Perhaps surprisingly, this monster-volcano, which is still active, by the way; its last eruption was only in 2022 – is located nowhere along the Pacific Ring of Fire. “Hawaii is in the middle of an oceanic plate,” wrote Gabi Laske, a professor of geophysics at the University of California, San Diego, in a 2022 article for The Conversation. “In fact, it is the most isolated volcanic hot spot on Earth, far away from any plate boundary.”

How, then, has such a huge volcano – indeed, just one of the 15 which make up the islands of Hawaii – managed to turn up in this remote location? 

“The crust and mantle that comprise the Pacific Plate cracks at different places as it moves northwestward,” explained Laske. “Beneath Hawaii, magma can move upward through the cracks to feed different volcanoes on the surface.”

“Seismic imaging by research teams I’m involved with has shown that Hawaii’s mantle plume comes from deep inside the mantle,” she continued. “But the plume is not a straight pipe as some concept figures suggest. Instead, it has twists and turns, originally coming from the southeast, but then turning toward the west of Hawaii as the plume reaches into the shallower mantle.” 

“Cracks in the Pacific Plate then channel the magma upward toward the magma chamber beneath the island of Hawaii.”

Most massive volcano

Mauna Loa may hold the record of the largest active volcano, but it turns out it’s not the biggest overall – not by a long shot.

It’s pretty close, though – not in size, but in distance. “Pūhāhonu is the most massive volcano on Earth,” Michael Garcia, a Professor in the Volcanology, Geochemistry, and Petrology department of the University of Hawai’i at Mānoa in Honolulu, told New Scientist in 2020.

Its name means “turtle surfacing for breath” in Hawaiian, and from the right angle you can totally see why: its double pinnacle pokes out of the water like a huge beak gasping at the sky.

Gardner Pinnacles, Northwestern Hawaiian Islands

Gardner Pinnacles.

It may not look as imposing as Mauna Loa, rising as it does only 52 meters (170 feet) from the sea and being long extinct – it last erupted at least 12.5 million years ago. But a survey carried out by Garcia and colleagues in 2014 found that it has a volume of 148,000 cubic kilometers – about as big as 40 Grand Canyons, and twice the size of Mauna Loa. 

Not only is it huge, but back in its heyday, its lava was the hottest in all of the last 66 million years – in fact, that’s how it got so big: “the gargantuan size of Pūhāhonu reflects its high melting temperature, the highest reported for any Cenozoic basalt,” the survey concluded.

And while you might think a long-dead volcano isn’t that impressive or important, no matter how big it claims to be, the survey that discovered its claim to fame had an impact far wider than just this one peak.
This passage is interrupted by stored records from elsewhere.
Lemma properties_loop_safe s fuel c pos body_end : buffer_ok s -> 0 <= pos ->
  pos <= buf_wpos s + 2 ^ 16 -> (Z.to_nat (buf_wpos s - pos) + 1 < fuel)%nat ->
  exists ret c' e, parse_properties_loop big alloc_ok fuel s c pos body_end = Ret (ret, c', e) /\
    (ret = RRR_MQTT_OK -> pos <= e <= buf_wpos s + 2 ^ 16).
Proof.
  intros Hs. revert c pos. induction fuel as [|fuel IH]; intros c pos Hpos Hend Hf; [lia|].
  cbn [parse_properties_loop]. destruct (Z.ltb_spec pos body_end); cbn [negb];
    [|eexists _, _, _; split; [done|]; lia].
  unfold beyond. destruct (Z.ltb_spec (buf_wpos s) (pos + 1)); [by eexists _, _, _|].
  destruct (read_u8_inside s pos) as (x & -> & Hx); [done|lia|]. cbn [mbind outcome_bind].
  destruct (rrr_mqtt_property_get_definition x) as [def|] eqn:Hdef; [|by eexists _, _, _].
  destruct (rrr_mqtt_property_new alloc_ok def) as [r [p|]]; [|by eexists _, _, _].
  destruct (property_parsers_safe s x def p (pos + 1) Hs ltac:(lia) Hdef) as (ret & q & n & -> & H2).
  cbn [mbind outcome_bind]. destruct (Z.eqb_spec ret 0) as [->|Hne]; cbn [negb]; [|by eexists _, _, _].
  destruct H2 as [Hn He]; [done|].
  destruct (IH (rrr_mqtt_property_collection_add c q) (pos + 1 + n)) as (ret & c' & e & -> & H3);
    [lia..|]. eexists _, _, _. split; [done|]. intros Hr. apply H3 in Hr. lia.
Qed.

Lemma properties_safe s c pos : buffer_ok s -> 0 <= pos ->
  exists ret c' n, rrr_mqtt_parse_properties big alloc_ok c s pos = Ret (ret, c', n) /\
    (ret = RRR_MQTT_OK -> 0 <= n /\ pos + n <= buf_wpos s + 2 ^ 16).
Proof.
  intros Hs Hpos. unfold rrr_mqtt_parse_properties.
  destruct (variable_int_safe s pos Hs Hpos) as (ret & v & n & -> & H). cbn [mbind outcome_bind].
  destruct (Z.eqb_spec ret 0) as [->|Hne]; cbn [negb]; [|by eexists _, _, _].
  destruct H as [(_ & Hv & Hn & Hend)|[[?|?] _]]; [|done..].
  destruct (properties_loop_safe s (rounds s) (rrr_mqtt_property_collection_clear c) (pos + n)
    (pos + n + v)) as (ret & c' & e & -> & H2); [done|lia|lia|unfold rounds; lia|].
  cbn [mbind outcome_bind]. destruct (Z.eqb_spec ret 0) as [->|Hne]; cbn [negb]; [|by eexists _, _, _].
  specialize (H2 eq_refl). unfold rrr_biglength_from_ptr_sub_bug_const.
  destruct Hs as (b & _ & Hw & _ & Hlim). rewrite (proj2 (Z.ltb_ge _ _)) by lia.
  rewrite (wrap_small 64), wrap_small by lia. cbn [mbind outcome_bind].
  eexists _, _, _. split; [done|]. lia.
Qed.

End Properties.

End MqttParse.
“It has been proposed that hotspots that produce volcano chains like Hawai’i undergo progressive cooling over 1-2 million years and then die,” Garcia said in a statement at the time. “However, we have learned from this study that hotspots can undergo pulses of melt production. A small pulse created the Midway cluster of now extinct volcanoes and another, much bigger one created Pūhāhonu.” 

“This will rewrite the textbooks on how mantle plumes work.”